5. My freakish memory has allowed me to retain the music and lyrics to close to 2000 songs of every variety (showtunes, opera aria, art songs, international folk songs, jingles, pop tunes, big band standards...it's all filed away up there). Add to this the lines (not just mine, but most of the cast) for nearly every stage show I've done in my adult life. This ability also gave me a great foot in the door for traveling teaching grade school - after having the the students introduced themselves, I could often remember all of them for the rest of the class period. (Now, I just want the voices to stop!)

6. I hesitate to put this in print as I may be inviting disaster, but I've never lost my wallet or keys...ever. It's part of the little daily rituals I go through to make sure I always know where they are. I've also never been pick-pocketed, but a very beautiful gift that SMID gave me was stolen when the guy (Jim) I was kindly renting a room out to got crapface drunk one night, brought home a hustler who stole Jim's laptop (the one he was working on his doctoral thesis on, but had not backed up), his passport (Canadian, ya know), and my wonderful ring that SMID brought all the way back from South Africa for me...oh, and then the guy rode off on Jim's bike...It breaks my heart that this ring is gone from me...

7. I am one of the most emotional people I know.
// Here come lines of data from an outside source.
(** ** The batch of endpoint configs, entry by entry *)

Lemma fold_dict_set_keys : forall (V : Type) (entries : dict V) (b : dict V) k,
  In k (keys (fold_left (fun d kv => dict_set d (fst kv) (snd kv)) entries b)) <->
  In k (keys b) \/ In k (keys entries).
Proof.
  induction entries as [| [k0 v0] rest IH]; intros b k; simpl.
  - tauto.
  - rewrite IH, dict_set_keys. simpl. intuition auto.
Qed.


Lemma collect_as_entries : forall ps c b,
  collect_mcp_servers ps c b
  = fold_left (fun d kv => dict_set d (fst kv) (snd kv)) (endpoint_entries ps c) b.
Proof.
  intros ps c b. unfold collect_mcp_servers, endpoint_entries, merge_mcp_servers.
  destruct (mcp_servers c) as [[| s rest] |]; try reflexivity.
  - destruct (should_preload ps c); reflexivity.
  - destruct (should_preload ps c); [| reflexivity].
    generalize (s :: rest) as servers. intro servers. revert b.
    induction servers as [| kv servers IH]; intro b; simpl; [reflexivity |].
    apply IH.
Qed.

Lemma batch_as_entries : forall ps cfgs b,
  fold_left (fun b c => collect_mcp_servers ps c b) cfgs b
  = fold_left (fun d kv => dict_set d (fst kv) (snd kv)) (all_endpoint_entries ps cfgs) b.
Proof.
  intros ps. induction cfgs as [| c rest IH]; intro b; simpl; [reflexivity |].
  rewrite IH, fold_left_app, collect_as_entries. reflexivity.
Qed.

Lemma endpoint_entry_keys : forall ps cfgs k,
  In k (keys (all_endpoint_entries ps cfgs)) <->
  exists c servers e,
    In c cfgs /\ should_preload ps c = true
    /\ mcp_servers c = Some servers /\ In e (keys servers)
    /\ k = prefixed_name (skill_name c) e.
Proof.
  intros ps cfgs k. unfold keys, all_endpoint_entries.
  rewrite in_map_iff. split.
  - intros ([k' v] & Hk & Hin). simpl in Hk. subst k'.
    apply in_flat_map in Hin. destruct Hin as (c & Hc & Hin).
    unfold endpoint_entries in Hin.
    destruct (mcp_servers c) as [servers |] eqn:Hs; [| destruct Hin].
    destruct (should_preload ps c) eqn:Hp; [| destruct Hin].
    apply in_map_iff in Hin. destruct Hin as ([e cfg] & Heq & Hin).
    simpl in Heq. inversion Heq; subst.
    exists c, servers, e. repeat split; auto.
    apply in_map_iff. exists (e, v). auto.
  - intros (c & servers & e & Hc & Hp & Hs & He & Hk).
    apply in_map_iff in He. destruct He as ([e' cfg] & Heq & Hin).
    simpl in Heq. subst e'.
    exists (k, cfg). split; [reflexivity |].
    apply in_flat_map. exists c. split; [exact Hc |].
    unfold endpoint_entries. rewrite Hs, Hp.
    apply in_map_iff. exists (e, cfg). subst k. auto.
Qed.

(** X15.  The keys of the batch are exactly the prefixed names of the
    endpoints of the preloaded skills: each such endpoint has its key in
    the batch, and a skill that is not preloaded, or has no endpoints,
    contributes none. *)
Theorem batch_keys_are_the_prefixed_names : forall ps cfgs k,
  In k (keys (batch_of ps cfgs)) <->
  exists c servers e,
    In c cfgs /\ should_preload ps c = true
    /\ mcp_servers c = Some servers /\ In e (keys servers)
    /\ k = prefixed_name (skill_name c) e.
Proof.
  intros ps cfgs k. unfold batch_of.
  rewrite batch_as_entries, fold_dict_set_keys, endpoint_entry_keys.
  simpl. tauto.
Qed.


(** X17.  Prefixing cannot confuse two skills whose names have no
    underscore: equal prefixed names then mean the same skill name and the
    same endpoint name. *)
Theorem prefixed_name_injective_without_underscore : forall s1 e1 s2 e2,
  no_underscore s1 = true ->
  no_underscore s2 = true ->
  prefixed_name s1 e1 = prefixed_name s2 e2 ->
  s1 = s2 /\ e1 = e2.
Proof.
  unfold prefixed_name.
  induction s1 as [| x s1 IH]; intros e1 [| y s2] e2 H1 H2 H; simpl in *.
  - inversion H. auto.
  - inversion H; subst y. simpl in H2. discriminate.
  - inversion H; subst x. simpl in H1. discriminate.
  - inversion H; subst y.
    apply andb_true_iff in H1. apply andb_true_iff in H2.
    destruct (IH e1 s2 e2 (proj2 H1) (proj2 H2)) as (Hs & He); [assumption |].
    subst. auto.
Qed.


(** ** Witnesses of the further properties *)

Lemma skill_metadata_last_wins_witness :
  "a" <> ""
  /\ dict_get (build_skill_metadata (Some metadata_configs)) "a"
     = Some {| description := ""; prompt := "p2"; displayName := "" |}.
Proof.
  split; [discriminate |].
  rewrite (skill_metadata_last_wins metadata_configs (n := "a")); [reflexivity | discriminate].
Defined.

Lemma download_url_injective_witness :
  download_url reference_settings 7 = download_url reference_settings (3 + 4)
  /\ 7 = 3 + 4.
Proof.
  split; [reflexivity |].
  apply (download_url_injective reference_settings 7 (3 + 4)). reflexivity.
Defined.


Lemma prefixed_name_injective_without_underscore_witness :
  (no_underscore "web" = true /\ no_underscore "docs" = true
   /\ prefixed_name "web" "search" = prefixed_name "web" "search")
  /\ ("web" = "web" /\ "search" = "search").
Proof.
  split; [repeat split |].
  apply (prefixed_name_injective_without_underscore "web" "search" "web" "search");
    reflexivity.
Defined.

Lemma no_remote_url_no_code_load_witness :
  let tr := snd (prepare_skill_tools (reference_env all_fine) settings_without_url
                   1 2 3 false (Some tt) (Some ["a"]) None "u" "tok" None
                   three_skills []) in
  (remote_url settings_without_url = ""
   /\ In (EvSpan "skill_binary_download_failed") tr)
  /\ is_code_load_event (tool := string) (EvSpan "skill_binary_download_failed") = false.
Proof.
  intro tr.
  assert (Hin : In (EvSpan "skill_binary_download_failed") tr)
    by (vm_compute; in_log).
  split; [split; [reflexivity | exact Hin] |].
  exact (no_remote_url_no_code_load (reference_env all_fine) settings_without_url
           1 2 3 false (Some tt) (Some ["a"]) None "u" "tok" None
           three_skills [] _ eq_refl Hin).
Defined.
I have been known to cry at the Hallmark commercials (you know, the one where the little boy thinks his big brother won't make it home in time from college for Christmas Eve?), laugh to be heard over an entire audience in a crowded theatre, quick to anger and just as quick to get over it. I can sing at a piano bar, so absorbed in the music and the moment that I don't realize there are tears streaming down my face. I have music and movies that I use when I need to get that kind of emotional release - things that I know will vicerally move me - happy, sad, angry, elated, scared. Exhausting, yes...but so alive!

8. I watch much more TV than anyone in my life knows. I've wasted more hours than I care to admit on the tube. It's not like I have to be home at a specific time to watch this week's episode of WhatEverCrap...I come home, I turn it on...and veg.

And now you know...

So, if you'd like to play, go for it and have fun. Hope you enjoyed reading!

Wednesday, July 11, 2007

It was how Hot?


(OK, so it wasn't really hot enough to melt the laminate off a Stop Sign...but it sure feels that way. A monster moving truck parked next to the sign, and the constant blast from its exhaust pipe reaked this havoc.)

Saturday, July 07, 2007

Glad to be wrong

I was off by two entire weeks. I am not sure this is something to celebrate, but I will happily admit to being wrong.

I wrote two weeks ago about New Orleans' soaring crime rate and its place as the current murder capital of the US...and about our personal losses this year. At the time, I inferred from the trend that we would tally our 100th murder of 2007 by that weekend.

I was wrong. That happened yesterday.

Yeesh.

Note: Yes, it's been a tough year (actually going on two now). But. We are not walking around, heads down, on the verge of tears everyday. Just like anywhere else in the world, we have good and bad days. We live, we love, we fight, we die. The daily images (blue roofs, delapidated buildings, water lines, empty neighborhoods, etc.) are challenging reminders of what we've been through and continue to go through and what we will face for an immeasurable time to come.

Here's what I want from you, the reader, this week: Ask the questions you think you shouldn't ask. Ask the questions polite society tells you not to ask. Set your tact and civility aside for a while and either leave your questions in the comments or email me if you prefer anonymity.

Curiosity reigns. If you've ever wanted to know anything about New Orleans as it was during the time of Katrina and in the nearly two years since, it's all fair game.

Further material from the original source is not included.